With Queen Elizabeth II celebrating 70 years on the throne, let’s take a look at all the titles she uses as Monarch.
Upon her accession on 6 February 1952, then-Princess Elizabeth became Her Majesty Queen Elizabeth II, having decided to keep her given name as her regnal name (her purported reply when asked what her regnal name would be: “My own, of course—what else?”). With that style came a host of titles, but the full style and title of The Queen is currently: Elizabeth II, by the Grace of God, of the United Kingdom of Great Britain and Northern Ireland and of Her other Realms and Territories Queen, Head of the Commonwealth, Defender of the Faith.
At the Commonwealth Prime Ministers’ Conference in 1952, it was decided that The Queen would adopt a different style relating to each particular country where she reigns as head of state. The Queen holds 15 different regnal styles. For example, in Canada, her current style is: Elizabeth the Second, by the Grace of God of the United Kingdom, Canada and Her other Realms and Territories Queen, Head of the Commonwealth, Defender of the Faith.
In Australia, The Queen is: Elizabeth the Second, by the Grace of God Queen of Australia and Her other Realms and Territories, Head of the Commonwealth. In the Bahamas, she is Elizabeth the Second, by the Grace of God, Queen of the Commonwealth of The Bahamas and of Her other Realms and Territories, Head of the Commonwealth.
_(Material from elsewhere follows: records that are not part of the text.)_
Lemma chat_join_then_send_witness :
  let dj := event_data (JStr (str "r1")) (JStr (str "carol")) JUndefined
              JUndefined JUndefined in
  let ds := event_data (JStr (str "r1")) (JStr (str "alice"))
              (JStr (str "hello")) JUndefined JUndefined in
  let w1 := run (ChatEvents.chat_join (str "C") (Some dj)) two_in_r1 in
  chat_receive
    (chatModel.new_row (JStr (str "r1")) (JStr (str "alice"))
       (JStr (str "hello")) w1) (str "A") (str "C")
  ∈ outbox (run (ChatEvents.chat_send (str "A") (Some ds)) w1).
Proof.
  intros dj ds w1.
  assert (Hl : 1 <= length (trim (str "hello")) <= 1000) by (vm_compute; lia).
  exact (chat_join_then_send (str "C") dj (str "A") ds (str "hello")
           (str "r1") two_in_r1 eq_refl eq_refl eq_refl eq_refl eq_refl
           eq_refl Hl eq_refl eq_refl).
Defined.

(** X15. A message that is accepted goes to the members of the room, once
    each, and to nobody else.  The only thing sent besides is [chat:error]
    to the sender, after the message has gone out, when the [userId]
    cannot be turned into text for the log line.  So a sender that is not
    a member of the room gets no [chat:receive]: nothing at all when its
    [userId] can be printed, and otherwise the error alone, although its
    message was stored and delivered. *)
Theorem chat_send_reaches_members_only sender d s room w :
  truthy (f_roomId d) = true ->
  truthy (f_userId d) = true ->
  f_message d = JStr s ->
  1 <= length (trim s) <= 1000 ->
  accepts_insert (engine w)
    (chatModel.new_row (f_roomId d) (f_userId d) (JStr (trim s)) w) = true ->
  toString (f_roomId d) = Some room ->
  let w' := run (ChatEvents.chat_send sender (Some d)) w in
  exists sent,
    outbox w'
    = outbox w ++ sent
      ++ (if converts (f_userId d) then []
          else [chat_error sender "Failed to send message"])
    /\ List.map recipient sent = members_of room w
    /\ Forall (fun x => event x = "chat:receive") sent
    /\ (sender ∉ members_of room w ->
        Forall (fun x => recipient x <> sender) sent)
    /\ table w'
       = table w
         ++ [chatModel.new_row (f_roomId d) (f_userId d) (JStr (trim s)) w].
Proof.
  intros Hr Hu Hm Hl Hacc Hroom.
  rewrite (chat_send_accepted sender d s room w) by done.
  cbn zeta. cbn [outbox table set_outbox set_table].
  eexists. split; [reflexivity|].
  split; [|split; [|split]].
  - rewrite map_map. simpl. apply map_id.
  - apply Forall_forall. intros x Hx.
    apply list_elem_of_In, in_map_iff in Hx as (m & <- & _). done.
  - intros Hnot. apply Forall_forall. intros x Hx.
    apply list_elem_of_In, in_map_iff in Hx as (m & <- & Hin).
    simpl. intros ->. apply Hnot. by apply list_elem_of_In.
  - reflexivity.
Qed.
(* ===== verification/Sha256.v ===== *)
(** * SHA-256 and hexadecimal, executable

    [hashlib.sha256(data).hexdigest()] and the byte encodings the codec and the
    evolution loop hash with.  A Python [str] is modelled by its UTF-8 bytes, so
    [text.encode("utf-8")] is the list of its characters' codes.  The 32-bit words are machine
    integers of the kernel ([PrimInt63]), whose operations are exact below [2 ^ 63]. *)

From Stdlib Require Import PrimInt63.
From S2P Require Import Prelude.

(** A 32-bit word is a machine integer below [2 ^ 32]. *)
#[local] Notation word := int.
#[local] Notation "x ^+ y" := (PrimInt63.add x y) (at level 50, left associativity).
Definition low32 (x : int) : word := PrimInt63.land x 4294967295.
Definition add32 (x y : word) : word := low32 (x ^+ y).
Definition rotr (n : int) (x : word) : word :=
  low32 (PrimInt63.lor (PrimInt63.lsr x n) (PrimInt63.lsl x (PrimInt63.sub 32 n))).
Definition not32 (x : word) : word := PrimInt63.lxor x 4294967295.
Definition xor3 (x y z : word) : word := PrimInt63.lxor (PrimInt63.lxor x y) z.

(** Words and integers. *)
Fixpoint word_of_pos (p : positive) : word :=
  match p with
  | xH => 1
  | xO p' => PrimInt63.lsl (word_of_pos p') 1
  | xI p' => PrimInt63.lor (PrimInt63.lsl (word_of_pos p') 1) 1
  end.
Definition word_of (z : Z) : word := match z with Zpos p => word_of_pos p | _ => 0%int63 end.
Fixpoint bits_value (n : nat) (x : word) : Z :=
  match n with
  | O => 0
  | S n' => Z.b2z (PrimInt63.eqb (PrimInt63.land x 1) 1) + 2 * bits_value n' (PrimInt63.lsr x 1)
  end.

(** The constants are the leading 32 bits of the fractional parts of the cube roots
    and of the square roots of the first primes. *)
Definition is_prime (n : Z) : bool :=
  forallb (λ k, negb (n mod (Z.of_nat k) =? 0)) (seq 2 (Z.to_nat n - 2)).
Definition primes (n : nat) : list Z := take n (bfilter is_prime (Z.of_nat <$> seq 2 311)).

(** Integer cube root, one bit at a time from bit [n - 1]. *)
Fixpoint cbrt_bits (n : nat) (z acc : Z) : Z :=
  match n with
  | O => acc
  | S n' =>
      let c := acc + Z.shiftl 1 (Z.of_nat n') in
      cbrt_bits n' z (if c * c * c <=? z then c else acc)
  end.

Definition round_constants : list word :=
  Eval vm_compute in (λ p, word_of (Z.land (cbrt_bits 36 (Z.shiftl p 96) 0) (Z.ones 32))) <$> primes 64.
Definition initial_state : list word :=
  Eval vm_compute in (λ p, word_of (Z.land (Z.sqrt (Z.shiftl p 64)) (Z.ones 32))) <$> primes 8.

Definition nth_word (l : list word) (n : nat) : word := nth n l 0%int63.

(** Message schedule, built in reverse: the head is the latest word. *)
Fixpoint extend_schedule (n : nat) (rev_w : list word) : list word :=
  match n with
  | O => rev rev_w
  | S n' =>
      let w15 := nth_word rev_w 14 in let w2 := nth_word rev_w 1 in
      let s0 := xor3 (rotr 7 w15) (rotr 18 w15) (PrimInt63.lsr w15 3) in
      let s1 := xor3 (rotr 17 w2) (rotr 19 w2) (PrimInt63.lsr w2 10) in
      extend_schedule n' (low32 (nth_word rev_w 15 ^+ s0 ^+ nth_word rev_w 6 ^+ s1) :: rev_w)
  end.

Fixpoint rounds (ks ws : list word) (a b c d e f g h : word) : list word :=
  match ks, ws with
  | k :: ks', w :: ws' =>
      let s1 := xor3 (rotr 6 e) (rotr 11 e) (rotr 25 e) in
      let ch := PrimInt63.lxor (PrimInt63.land e f) (PrimInt63.land (not32 e) g) in
      let t1 := low32 (h ^+ s1 ^+ ch ^+ k ^+ w) in
      let s0 := xor3 (rotr 2 a) (rotr 13 a) (rotr 22 a) in
      let maj := xor3 (PrimInt63.land a b) (PrimInt63.land a c) (PrimInt63.land b c) in
      let t2 := low32 (s0 ^+ maj) in
      rounds ks' ws' (add32 t1 t2) a b c (add32 d t1) e f g
  | _, _ => [a; b; c; d; e; f; g; h]
  end.

Fixpoint block_words (bytes : list Z) : list word :=
  match bytes with
  | a :: b :: c :: d :: l =>
      let put x y := PrimInt63.lor (PrimInt63.lsl x 8) (word_of y) in
      put (put (put (word_of a) b) c) d :: block_words l
  | _ => []
  end.

Definition compress (st : list word) (block : list Z) : list word :=
  match st with
  | [a; b; c; d; e; f; g; h] =>
      zip_with add32 st
        (rounds round_constants (extend_schedule 48 (rev (block_words block))) a b c d e f g h)
  | _ => st
  end.

Fixpoint be_bytes (n : nat) (z : Z) : list Z :=
  match n with
  | O => []
  | S n' => be_bytes n' (Z.shiftr z 8) ++ [Z.land z 255]
  end.

Definition pad (msg : list Z) : list Z :=
  msg ++ [128] ++ replicate (Z.to_nat ((55 - zlen msg) mod 64)) 0 ++ be_bytes 8 (8 * zlen msg).

Fixpoint process (blocks : nat) (st : list word) (msg : list Z) : list word :=
  match blocks with
  | O => st
  | S n => process n (compress st (take 64 msg)) (drop 64 msg)
  end.

Definition sha256_words (msg : list Z) : list Z :=
  let m := pad msg in bits_value 32 <$> process (Z.to_nat (zlen m / 64)) initial_state m.

Definition hex_digit (d : Z) : Ascii.ascii :=
  Ascii.ascii_of_N (Z.to_N (if d <? 10 then 48 + d else 87 + d)).

Fixpoint hex_of (n : nat) (z : Z) : string :=
  match n with
  | O => EmptyString
  | S n' => hex_of n' (Z.shiftr z 4) +:+ String (hex_digit (Z.land z 15)) EmptyString
  end.

(** The codes of the characters of a string: [text.encode("utf-8")]. *)
Fixpoint bytes_of (s : string) : list Z :=
  match s with
  | EmptyString => []
  | String c s' => Z.of_N (Ascii.N_of_ascii c) :: bytes_of s'
  end.

(** The digest as bytes and as the 64 hexadecimal characters of [hexdigest()]. *)
Definition sha256_digest (s : string) : list Z :=
  concat (be_bytes 4 <$> sha256_words (bytes_of s)).
Definition sha256_hex (s : string) : string :=
  foldr (λ w acc, hex_of 8 w +:+ acc) EmptyString (sha256_words (bytes_of s)).

(** Big-endian integer of a byte string, [int.from_bytes(data, "big")]. *)
Definition int_from_bytes (l : list Z) : Z := foldl (λ acc b, acc * 256 + b) 0 l.

Example sha256_abc :
  sha256_hex "abc" = "ba7816bf8f01cfea414140de5dae2223b00361a396177a9cb410ff61f20015ad"%string.
Proof. vm_compute. reflexivity. Qed.
Example sha256_two_blocks :
  sha256_hex "abcdbcdecdefdefgefghfghighijhijkijkljklmklmnlmnomnopnopq" =
    "248d6a61d20638b8e5c026930c3e6039a33ce45964ff2167f6ecedd419db06c1"%string.
Proof. vm_compute. reflexivity. Qed.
A fun bit of trivia is that The Queen has been recognised as Elizabeth II in all of her realms, but in Scotland, there had never been an Elizabeth I for her to follow. A court case was brought forward for The Queen to style herself as Elizabeth II but it was thrown out, with the court deciding that regnal names are a Royal Prerogative and not governable by the Act of Union. Churchill suggested that future monarchs use the numbering of whichever previous-named monarch is higher.
Other titles that The Queen is entitled to use include Duke of Lancaster in her own right, as the Duchy is an estate held for the benefit of the monarch and is used exclusively by whoever is reigning. In the Channel Islands, The Queen is referred to as the Duke of Normandy; in England she is also the Seigneur of the Swans; in the Commonwealth she holds the title Fount of Honour; while in the United Kingdom, she is Fount of Justice.
Her Secret Service code names in the United States have reportedly been Kittyhawk and Redfern. Her Māori title is Te Kotuku Rerengatahi (Rare White Heron of Single Flight); her nicknames in Jamaican Patois are Missis Queen and The Queen Lady; and in British Columbia, Canada, she is called Mother of All People.
At birth and until her father’s accession on 11 December 1936, The Queen was styled simply as Her Royal Highness Princess Elizabeth of York.
From her father’s accession to her wedding day on 20 November 1947, she was styled Her Royal Highness The Princess Elizabeth, Duchess of Edinburgh, Countess of Merioneth and Baroness Greenwich.